(** [suggest_priority_by_due(due)], with [today] the reading of
    [date.today()]. *)
Definition suggest_priority_by_due (today : date) (due : pyobj) : outcome string :=
  if negb (truthy due) then Returned "Low"
  else
    match due with
    | PyStr s =>
        match datetime_fromisoformat s with
        | Returned dt => Returned (classify today (dt_date dt))
        | Raised _ => Returned "Low"          (* except Exception *)
        end
    | PyDatetime dt => Returned (classify today (dt_date dt))
    | PyDate d => Returned (classify today d)
    | _ => Returned "Low"
    end.



(** The Python value of an optional calendar date. *)
Definition due_of (d : option date) : pyobj :=
  match d with
  | Some x => PyDate x
  | None => PyNone
  end.


End Helpers.

(** ** Persisted state

    The two tables of [init_db], keyed by their primary keys.  A column
    declared without NOT NULL holds an [option]; [done] is the INTEGER 0/1
    the source writes, read back with [bool()]. *)

Record user_row : Type := mk_user {
  u_email : string;
  u_name : string;
  u_password_hash : option string;
  u_provider : string;
  u_points : option Z;
  u_streak : option Z;
  u_last_complete_date : option string;
  u_created_at : string
}.

Record task_row : Type := mk_task {
  t_user_id : Z;
  t_title : string;
  t_desc : option string;
  t_due : option string;
  t_priority : option string;
  t_category : option string;
  t_done : bool;
  t_created_at : string;
  t_completed_at : option string
}.

Record db : Type := mk_db {
  users : gmap Z user_row;
  tasks : gmap string task_row
}.

(** A record of the JSON fallback file (data/todos.json). *)
Record json_task : Type := mk_json_task {
  j_id : string;
  j_title : option string;
  j_desc : option string;
  j_due : option string;
  j_priority : option string;
  j_category : option string;
  j_done : bool;
  j_created_at : string;
  j_completed_at : option string
}.

(** Everything the application persists.  [st_json] is the decoded content
    of the fallback file, [[]] when the file is missing or unreadable. *)
Record store : Type := mk_store {
  st_db : db;
  st_json : list json_task
}.

(** ** Python dictionaries *)

Inductive pyval : Type :=
| VNone
| VBool (b : bool)
| VInt (z : Z)
| VStr (s : string).

Global Instance pyval_eq_dec : EqDecision pyval.
Proof. solve_decision. Defined.

Abbreviation pydict := (gmap string pyval).

Definition opt_str (o : option string) : pyval :=
  match o with Some s => VStr s | None => VNone end.

Definition opt_int (o : option Z) : pyval :=
  match o with Some z => VInt z | None => VNone end.

(** [dict(row)] for a row of [users]. *)
Definition dict_of_user (id : Z) (r : user_row) : pydict :=
  list_to_map
    [ ("id", VInt id);
      ("email", VStr (u_email r));
      ("name", VStr (u_name r));
      ("password_hash", opt_str (u_password_hash r));
      ("provider", VStr (u_provider r));
      ("points", opt_int (u_points r));
      ("streak", opt_int (u_streak r));
      ("last_complete_date", opt_str (u_last_complete_date r));
      ("created_at", VStr (u_created_at r)) ].

(** [dict(r)] for a row of [tasks], with [d["done"] = bool(d["done"])]. *)
Definition dict_of_task (id : string) (r : task_row) : pydict :=
  list_to_map
    [ ("id", VStr id);
      ("user_id", VInt (t_user_id r));
      ("title", VStr (t_title r));
      ("desc", opt_str (t_desc r));
      ("due", opt_str (t_due r));
      ("priority", opt_str (t_priority r));
      ("category", opt_str (t_category r));
      ("done", VBool (t_done r));
      ("created_at", VStr (t_created_at r));
      ("completed_at", opt_str (t_completed_at r)) ].

(** The rows of [SELECT * FROM tasks WHERE user_id = ?]. *)
Definition rows_of (uid : Z) (d : db) : list (string * task_row) :=
  List.filter (fun ir => t_user_id (snd ir) =? uid) (map_to_list (tasks d)).

(** [ORDER BY created_at ASC] *)
Definition created_before (a b : string * task_row) : Prop :=
  String.le (t_created_at (snd a)) (t_created_at (snd b)).

Global Instance created_before_dec : RelDecision created_before.
Proof. intros a b. unfold created_before. apply _. Defined.

(** The database branch of [load_tasks()] for the session user [uid]. *)
Definition load_tasks (uid : Z) (d : db) : list pydict :=
  List.map (fun ir => dict_of_task (fst ir) (snd ir))
           (merge_sort created_before (rows_of uid d)).

(** ** A connection to the store

    A connection works on a private copy of the database and publishes it
    at [commit]; what was not committed is lost when the connection goes
    away.  [budget] injects a storage failure: [Some n] makes the
    statement or commit after the next [n] raise, [None] never fails. *)

Record conn : Type := mk_conn {
  committed : db;
  working : db;
  budget : option nat
}.

Definition sql (A : Type) : Type := conn -> outcome A * conn.

Definition sql_ret {A : Type} (a : A) : sql A := fun c => (Returned a, c).

Definition sql_raise {A : Type} (e : exn) : sql A := fun c => (Raised e, c).

Definition sql_bind {A B : Type} (m : sql A) (k : A -> sql B) : sql B :=
  fun c =>
    match m c with
    | (Returned a, c') => k a c'
    | (Raised e, c') => (Raised e, c')
    end.

Declare Scope sql_scope.
Delimit Scope sql_scope with sql.
Notation "x <- m ;; k" := (sql_bind m (fun x => k))
  (at level 100, m at next level, right associativity) : sql_scope.
Notation "m ;;; k" := (sql_bind m (fun _ => k))
  (at level 100, right associativity) : sql_scope.

(** One tick of the failure budget. *)
Definition spend (b : option nat) : option (option nat) :=
  match b with
  | None => Some None
  | Some O => None
  | Some (S n) => Some (Some n)
  end.

(** [cur.execute(...)]: run a statement on the working copy. *)
Definition execute {A : Type} (stmt : db -> outcome (A * db)) : sql A :=
  fun c =>
    match spend (budget c) with
    | None => (Raised OperationalError, c)
    | Some b =>
        match stmt (working c) with
        | Returned (a, d) => (Returned a, mk_conn (committed c) d b)
        | Raised e => (Raised e, mk_conn (committed c) (working c) b)
        end
    end.

(** [conn.commit()] *)
Definition commit : sql unit :=
  fun c =>
    match spend (budget c) with
    | None => (Raised OperationalError, c)
    | Some b => (Returned tt, mk_conn (working c) (working c) b)
    end.

(** [keeps P m]: on a connection whose committed and working copies
    satisfy [P], running [m] leaves both copies satisfying [P], however
    the run ends. *)
Definition keeps {A : Type} (P : db -> Prop) (m : sql A) : Prop :=
  forall c, P (committed c) -> P (working c) ->
            P (committed (snd (m c))) /\ P (working (snd (m c))).

(** [stmt_keeps P stmt]: a statement that runs to its end on a database
    satisfying [P] yields one satisfying [P]. *)
Definition stmt_keeps {A : Type} (P : db -> Prop) (stmt : db -> outcome (A * db)) : Prop :=
  forall d, P d ->
            match stmt d with
            | Returned (_, d') => P d'
            | Raised _ => True
            end.

(** [sim R m1 m2]: on connections with the same failure budget whose
    copies are related by [R], the two runs end with the same result and
    leave the copies related. *)
Definition sim {A : Type} (R : db -> db -> Prop) (m1 m2 : sql A) : Prop :=
  forall c1 c2,
    budget c1 = budget c2 ->
    R (committed c1) (committed c2) ->
    R (working c1) (working c2) ->
    fst (m1 c1) = fst (m2 c2)
    /\ budget (snd (m1 c1)) = budget (snd (m2 c2))
    /\ R (committed (snd (m1 c1))) (committed (snd (m2 c2)))
    /\ R (working (snd (m1 c1))) (working (snd (m2 c2))).

Definition stmt_sim {A : Type} (R : db -> db -> Prop) (s1 s2 : db -> outcome (A * db)) : Prop :=
  forall d1 d2,
    R d1 d2 ->
    match s1 d1, s2 d2 with
    | Returned (a1, d1'), Returned (a2, d2') => a1 = a2 /\ R d1' d2'
    | Raised e1, Raised e2 => e1 = e2
    | _, _ => False
    end.

(** Open a connection on [d], run [m], and report what the call returned
    together with the database that is persisted afterwards. *)
Definition with_conn {A : Type} (fault : option nat) (m : sql A) (d : db) : outcome A * db :=
  let '(r, c) := m (mk_conn d d fault) in (r, committed c).

(** ** Keyword arguments of [update_task]

    The callers pass the columns the edit form and the checkbox change:
    title, desc, due, priority, category and done.  [None] is an absent
    keyword, [Some None] the keyword with value [None]; [p_done] holds the
    truth value of the [done] keyword.  Keywords that name another column,
    or no column, are outside the model. *)
Record patch : Type := mk_patch {
  p_title : option (option string);
  p_desc : option (option string);
  p_due : option (option string);
  p_priority : option (option string);
  p_category : option (option string);
  p_done : option bool
}.

(** [updates["done"] = 1 if bool(updates["done"]) else 0], read as
    [updates["done"] == 1]. *)
Definition sets_done (u : patch) : bool :=
  match p_done u with
  | Some true => true
  | _ => false
  end.

(** [not updates] after the [done] handling: no [k = ?] to put in SET. *)
Definition patch_is_empty (u : patch) : bool :=
  match p_title u, p_desc u, p_due u, p_priority u, p_category u, p_done u with
  | None, None, None, None, None, None => true
  | _, _, _, _, _, _ => false
  end.

Definition or_keep {A : Type} (new : option A) (old : A) : A :=
  match new with
  | Some v => v
  | None => old
  end.

(** The SET clause on a row of [tasks]; [completed_at] is the extra key the
    source adds when [done] is 1.  Writing NULL to the NOT NULL column
    [title] violates the constraint. *)
Definition set_task_fields (u : patch) (completed_at : option string) (r : task_row)
  : outcome task_row :=
  match p_title u with
  | Some None => Raised IntegrityError
  | _ =>
      Returned
        (mk_task (t_user_id r)
                 (match p_title u with Some (Some s) => s | _ => t_title r end)
                 (or_keep (p_desc u) (t_desc r))
                 (or_keep (p_due u) (t_due r))
                 (or_keep (p_priority u) (t_priority r))
                 (or_keep (p_category u) (t_category r))
                 (or_keep (p_done u) (t_done r))
                 (t_created_at r)
                 (match completed_at with Some s => Some s | None => t_completed_at r end))
  end.

(** [UPDATE tasks SET ... WHERE id = ? AND user_id = ?] *)
Definition stmt_update_task (task_id : string) (uid : Z) (u : patch)
    (completed_at : option string) (d : db) : outcome (unit * db) :=
  if patch_is_empty u then Raised OperationalError      (* "SET  WHERE" does not parse *)
  else
    match tasks d !! task_id with
    | Some r =>
        if t_user_id r =? uid then
          match set_task_fields u completed_at r with
          | Returned r' => Returned (tt, mk_db (users d) (<[task_id := r']> (tasks d)))
          | Raised e => Raised e
          end
        else Returned (tt, d)
    | None => Returned (tt, d)
    end.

Work order >>
From the first line of the records above down to the line containing "u_last_complete_date : option string;", repeat each line exactly as written. Include both of those lines and add nothing.

Output for this task >>
(** [suggest_priority_by_due(due)], with [today] the reading of
    [date.today()]. *)
Definition suggest_priority_by_due (today : date) (due : pyobj) : outcome string :=
  if negb (truthy due) then Returned "Low"
  else
    match due with
    | PyStr s =>
        match datetime_fromisoformat s with
        | Returned dt => Returned (classify today (dt_date dt))
        | Raised _ => Returned "Low"          (* except Exception *)
        end
    | PyDatetime dt => Returned (classify today (dt_date dt))
    | PyDate d => Returned (classify today d)
    | _ => Returned "Low"
    end.



(** The Python value of an optional calendar date. *)
Definition due_of (d : option date) : pyobj :=
  match d with
  | Some x => PyDate x
  | None => PyNone
  end.


End Helpers.

(** ** Persisted state

    The two tables of [init_db], keyed by their primary keys.  A column
    declared without NOT NULL holds an [option]; [done] is the INTEGER 0/1
    the source writes, read back with [bool()]. *)

Record user_row : Type := mk_user {
  u_email : string;
  u_name : string;
  u_password_hash : option string;
  u_provider : string;
  u_points : option Z;
  u_streak : option Z;
  u_last_complete_date : option string;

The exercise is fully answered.